1) 野生大形哺乳類の生態系は,人類の生態系と複合しているので,その変動を検討することによつて,人類のOekumeneの構造をとらえる手がかりとすることができると予想される.
2) 資料として岡山藩の記録類を用いた.この藩では固定した猟区における長期の捕獲頭数記録があり,その環境となる山林の状況も比較的によく資料が整理されている.今回はそのうち猪と鹿との消長をとりあげた.
3) 固定猟区の植生・岩石・地表状態・山地面積などを検討し,それらと猪および鹿の生態を関係づけ,その結果を基準として,岡山藩内各地の資料を時期別に検討した.

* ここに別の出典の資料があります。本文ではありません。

(* ===== verification/StartupSpec.v ===== *)
(** A restart: what one run of the server writes in its log is served by the
    next run, both run by the model from the command line on. *)
From S2P Require Import Prelude Heap Ms State Monad JobList JobHash Tube Job Wal Conn Queue Parse Stats Dispatch Server.
From S2P Require Import ServerSpec Recover Options Sockets Startup.
#[local] Open Scope Z_scope.

Module Restart.
(** The only client has descriptor 1000 and sends [input]. *)
Definition env (input : bytes) : Env := {|
  e_clock := λ n, 1000 * Z.of_nat n;
  e_malloc := λ _, Some 1%positive;
  e_read := λ _ _ _, IoOk input;
  e_write := λ _ _ d, IoOk (length d);
  e_epoll_ctl := λ _ _, true;
  e_falloc := λ _ _, true;
|}.
(** The first turn accepts the client, the next ones are its events. *)
Definition net (first : nat) : Net := {|
  net_accept := λ _, Some 1000;
  net_fcntl := λ _, true;
  net_next := λ n, Some (if (n <=? first)%nat then SockListen else SockConn 1%positive, "r"%char);
  net_init := λ _, true;
|}.
Definition sys : Sys := {|
  sys_ok := λ _, true; sys_fd := λ _, 3%nat; sys_getaddrinfo := λ _ _, Some [AF_INET]; sys_systemd := None;
|}.
Definition host : Host := {|
  host_kernel := mkKernel ∅ ∅ 0; host_user := λ _, None; host_ok := λ _, true; host_pid1 := false;
|}.
(** The directory with the file [binlog.1], or without it. *)
Definition disk (log : option bytes) : Disk := {|
  disk_lock := true;
  disk_entries := Some (match log with Some _ => [bs "binlog.1"] | None => [] end);
  disk_open := λ i, if i =? 1 then (λ d, mkInput d 100) <$> log else None;
|}.
Definition run (first : nat) (log : option bytes) (input : bytes) : res unit :=
  @main (env input) Session.sys (net first) (disk log) sys host 4
    [bs "beanstalkd"; bs "-b"; bs "dir"; bs "-z10"] .

(** What was written to a descriptor, or to the log files. *)
Definition written (p : Z → bool) (r : res unit) : bytes :=
  match r with
  | Ret _ s => concat (map (λ e, match e with EvWrite fd d => if p fd then d else [] | _ => [] end)
                         (rev (st_trace s)))
  | Stop _ => []
  end.
Definition sent := written (λ fd, fd =? 1000).
Definition logged := written (λ fd, fd <? 1000).
Import Session.
Definition first_run : res unit :=
  run 16 None (line "use t" ++ line "put 7 0 10 5" ++ line "hello").
Definition second_run (log : bytes) : res unit :=
  run 22 (Some log) (line "watch t" ++ line "reserve").
(** What the worker of the second run is sent. *)
Definition answers (served : bool) : bytes :=
  line "WATCHING 2" ++ if served then line "RESERVED 1 5" ++ line "hello" else [].
End Restart.

(** Every torn log, and the whole one. *)
Lemma restart_prefixes :
  forallb (λ n, bool_decide (Restart.sent (Restart.second_run (take n (Restart.logged Restart.first_run))) =
                             Restart.answers (96 <=? n)%nat)) (seq 0 97) = true ∧
  length (Restart.logged Restart.first_run) = 96%nat.
Proof. split; vm_compute; reflexivity. Qed.

(** C5 on [Some(20)], with [f] and [g] returning constants. *)
Lemma map_composition_eq_witness :
  ∃ h',
    map_composition (VRef 1) (λ _, mret (VBool true)) (λ _, mret VNull)
      scenario_heap
    = (Normal (VBool true), h').
Proof.
  refine (map_composition_eq scenario_heap (VRef 1) (VNumber (Num 20)) true
            (λ _, mret (VBool true)) (λ _, mret VNull) (VBool true) VNull
            _ _).
  - constructor. reflexivity.
  - intros _. split_and!.
    + intros h. exists h. split; [reflexivity | apply keeps_instances_refl].
    + intros h. exists h. split; [reflexivity | apply keeps_instances_refl].
    + discriminate.
Defined.

(** ** Which operations can throw *)

Lemma returns_ret {A} (a : A) h : returns (mret a) h.
Proof. by exists a, h. Qed.

Lemma returns_alloc o h : returns (alloc o) h.
Proof. by eexists _, _. Qed.

Lemma returns_bind {A B} (m : M A) (k : A → M B) h a h' :
  m h = (Normal a, h') → returns (k a) h' → returns (m ≫= k) h.
Proof. intros Hm (r & h'' & Hk). exists r, h''. by rewrite (bind_Normal _ _ _ _ _ Hm). Qed.

(** Reading [[Is]] or [[Val]] off anything but [null] and [undefined]
    gives a value, and gives [undefined] off what is not an instance. *)
Lemma get_Is_defined h x :
  x ≠ VNull → x ≠ VUndefined →
  ∃ r, get_Is x h = (Normal r, h) ∧ (¬ is_instance h x → r = VUndefined).
Proof.
  intros Hnull Hundef. unfold get_Is, deref, mbind, M_bind, mret, M_ret.
  destruct x as [| | | | |a]; try done; try by eexists.
  destruct (h !! a) as [[v b| | | | |]|] eqn:Ha; try by eexists.
  eexists. split; [done|]. intros []. by exists a, v, b.
Qed.

Lemma get_Val_defined h x :
  x ≠ VNull → x ≠ VUndefined → ∃ r, get_Val x h = (Normal r, h).
Proof.
  intros Hnull Hundef. unfold get_Val, deref, mbind, M_bind, mret, M_ret.
  destruct x as [| | | | |a]; try done; by eexists.
Qed.

Lemma is_instance_or_not h x : is_instance h x ∨ ¬ is_instance h x.
Proof.
  destruct x as [| | | | |a];
    try (right; intros (? & ? & ? & ? & ?); discriminate).
  destruct (h !! a) as [[v b| | | | |]|] eqn:Ha;
    try (right; intros (? & ? & ? & [= <-] & ?); congruence).
  left. by exists a, v, b.
Qed.

Lemma is_run h a v b cmp :
  h !! a = Some (OOption v b) →
  returns (OptionType.is_ (VRef a) cmp) h ∧
  (¬ is_instance h cmp →
   OptionType.is_ (VRef a) cmp h = (Normal (VBool false), h)).
Proof.
  intros Ha. unfold OptionType.is_.
  destruct (is_instance_or_not h cmp) as [(c & w & d & -> & Hc)|Hcmp].
  - split; [|intros []; by exists c, w, d].
    eapply returns_bind; [by eapply instanceof_instance|].
    eapply returns_bind; [by eapply get_Is_instance|].
    eapply returns_bind; [by eapply get_Is_instance|].
    apply returns_ret.
  - split.
    + eapply returns_bind; [by apply instanceof_other|]. apply returns_ret.
    + by rewrite (bind_Normal _ _ _ _ _ (instanceof_other _ _ Hcmp)).
Qed.

Lemma eq_neq_run h a v b cmp :
  h !! a = Some (OOption v b) → cmp ≠ VNull → cmp ≠ VUndefined →
  ∃ r w,
    OptionType.eq (VRef a) cmp h =
      (Normal (VBool (strict_eq (VBool b) r && strict_eq v w)), h) ∧
    OptionType.neq (VRef a) cmp h =
      (Normal (VBool (negb (strict_eq (VBool b) r) || negb (strict_eq v w))), h) ∧
    (¬ is_instance h cmp → r = VUndefined).
Proof.
  intros Ha Hnull Hundef.
  destruct (get_Is_defined h cmp Hnull Hundef) as (r & Hr & Hother).
  destruct (get_Val_defined h cmp Hnull Hundef) as (w & Hw).
  exists r, w. unfold OptionType.eq, OptionType.neq.
  rewrite !(on_Is _ _ _ _ _ Ha), !(bind_Normal _ _ _ _ _ Hr).
  destruct (strict_eq (VBool b) r); cbn [negb andb orb]; [|done].
  by rewrite !(on_Val _ _ _ _ _ Ha), !(bind_Normal _ _ _ _ _ Hw).
Qed.

Lemma is_instance_insert_array h arr acc acc' x :
  h !! arr = Some (OArray acc) →
  is_instance h x → is_instance (<[arr := OArray acc']> h) x.
Proof.
  intros Harr (a & v & b & -> & Ha). exists a, v, b. split; [done|].
  rewrite lookup_insert_ne; [done|]. intros ->. congruence.
Qed.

4) 近世前期には藩が特定猟区を独占することがなく,各所で随時に狩をおこなつたが,はじめは鹿が多く猪は少なかつた.藩の森林保護政策の成果があがると共に,猪の棲息量がまして,鹿は相対的に減じた.ことに農外収益のました地域では,農業経営形態の変化が従来草地だつた手飼場の林地化傾向を進め,そこに茂みを好む猪がすみついたとみられる。
5) 前期の終りころから,藩が特定の山林を猟区として住民の使用を禁ずるようになり,ここに猪や鹿がすみついて作物を荒すため,附近農村ではその駆除がのぞまれるようになる.これは人口の増加と耕地の拡大によつて山林が浅くなつたために,狩を行事としてつずけるためには特定猟区を限定維持する必要がおこつた結果であろう.地域全般の野獣棲息密度は低下したようである.
6) 近世後期には,藩の狩は特定猟区にのみ限定され,その中では鹿が増加してくる.捕獲頭教の記録は精密になるが,地域全般の野獣棲息状態をうかがう資料としては,甚だ不充分なものとなつた。